Against sfconservancy, we call for Stallman to step UP from his positions in the free software movement. Software Freedom Conservancy Does Not and Cannot Speak for the Free Software Movement.
Richard Stallman have defended firmly and blamelessly free software for decades with rigorous and strict adherence to free software, without drifts or nuances opensourcist, FOSSist or similar in which many people and groups of the free software environment fall, and this (and nothing else) is what should be valued to judge whether a person does well its role of leading an idea or movement. We may or may not agree with his personal statements on issues other than free software, but we have always seen he make it clear when he talk about free software as a reference person on the subject, and when he talk as a ordinary person called Richard about issues that are not free software, avoiding mixing the personal and the professional.
Additionally, accept his resignation means giving the reason to those who believe in “perfect people” and idolize people to turn to hate them if they do something wrong, a dualistic perspective of people (the good ones and the bad ones) who feed nefarious discourses of groups pitted against each other, source of conflicts and wars. Considered the current regrettable tendency to judge a person’s role in one topic, by his personal statements in other topics, this sets a bad precedent. Since the perfect people don’t exist, then nobody can be a reference person on any subject. We strongly publicly criticize the regrettable role he has played Software Freedom Conservancy on it.
We are clear that much of the controversy has been promoted by those who creave to be people/organizations of reference in the free software world seeking to introduce opensourcist ambiguity in the environment, something they can only achieve if they discredit and remove from the scene those who have firmly defended free software for decades as it is and thanks to which we have achieved so much in this time.

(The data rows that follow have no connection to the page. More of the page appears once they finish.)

(** * bluebird-queue: a shallow embedding of [index.js]

    The queue object of [index.js] is modelled as a record, its methods as
    computations in a small state-and-exception monad over a [world] that
    holds the queue object together with the parts of the host it talks to:
    the [process.nextTick] queue, the table of pending [setTimeout] timers
    and the batches handed to [BlueBird.all] that have not settled yet.

    Every call of a callback ([onComplete], [onError]) is recorded in a
    trace.  The trace also carries two ghost entries, one per entry into
    [_dequeue] and one per batch built, so that statements can count them.

    What is taken as given about the surroundings:
    - a queued function, called with no argument, returns a value or throws,
      and an object exposing [then] settles one way; neither touches the
      queue;
    - a callback may throw but does not call back into the queue;
    - the numeric options are integers, as their [@type] says;
    - time is not measured: a host turn is the firing of a [nextTick]
      callback, of a timer, or the settlement of a batch, and the general
      theorems about whole runs hold for the turns taken in any order. *)

From Stdlib Require Import ZArith List String Bool Arith Lia.
Import ListNotations.

Local Open Scope string_scope.
Local Open Scope list_scope.

(** ** JavaScript values *)

(** The values that can reach the queue.  An object exposing [then] carries
    the way it eventually settles; a function carries what a call with no
    argument does.  Both stand for the supplied promise primitive, which is
    not re-implemented. *)
#[warnings="-register-all"]
Inductive jsval : Type :=
| VUndefined
| VNull
| VBool (b : bool)
| VNum (n : Z)
| VStr (s : string)
| VError (name message : string)
| VObject
| VThenable (o : outcome)
| VFunc (r : result)
| VArray (elems : list jsval)
with outcome : Type :=
| Fulfils (v : jsval)
| Rejects (e : jsval)
with result : Type :=
| Returns (v : jsval)
| Throws (e : jsval).

(** ToBoolean, as used by [if (x)] and [x || y]. *)
Definition truthy (v : jsval) : bool :=
  match v with
  | VUndefined | VNull => false
  | VBool b => b
  | VNum n => negb (n =? 0)%Z
  | VStr s => negb (String.eqb s "")
  | _ => true
  end.

(** [typeof v === 'function'] *)
Definition is_function (v : jsval) : bool :=
  match v with VFunc _ => true | _ => false end.

(** [v instanceof Array] *)
Definition is_array (v : jsval) : bool :=
  match v with VArray _ => true | _ => false end.

Definition is_thenable (v : jsval) : bool :=
  match v with VThenable _ => true | _ => false end.

(** ** Callbacks and the trace *)

(** The functions that can sit in [onComplete] and [onError]: the default
    [function() {}], a function supplied by the caller (which may throw), or
    the [resolve]/[reject] of the promise numbered [p] built by [start]. *)
Inductive callback : Type :=
| CbNoop
| CbUser (name : string) (raises : option jsval)
| CbResolve (p : nat)
| CbReject (p : nat).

We also criticize the role played by the Free Software Foundation, its management team has unpity assumed the resignation of a person who has made an unjust decision as a result of unjust persecution (they have not even published a minimal public statement showing their regret or discomfort about it). Moreover, the Free Software Foundation has not broken but maintains the relationship with Software Freedom Conservancy that has promoted the persecution of Richard Stallman, even the current Executive Director maintains his public support for Software Freedom Conservancy. Such an Free Software Foundation doesn’t deserve our support. With this, the Free Software Foundation has not lost only who was its president, they have lost all the people who support Richard Stallman. If the Free Software Foundation says goodbye to its president in this way, we say goodbye to the Free Software Foundation. We will continue our work of promotion and diffusion of free software, but we’re not gonna do it under the acronym of who has looked the other way when this was happening to a person who has done so much for the cause as Richard Stallman.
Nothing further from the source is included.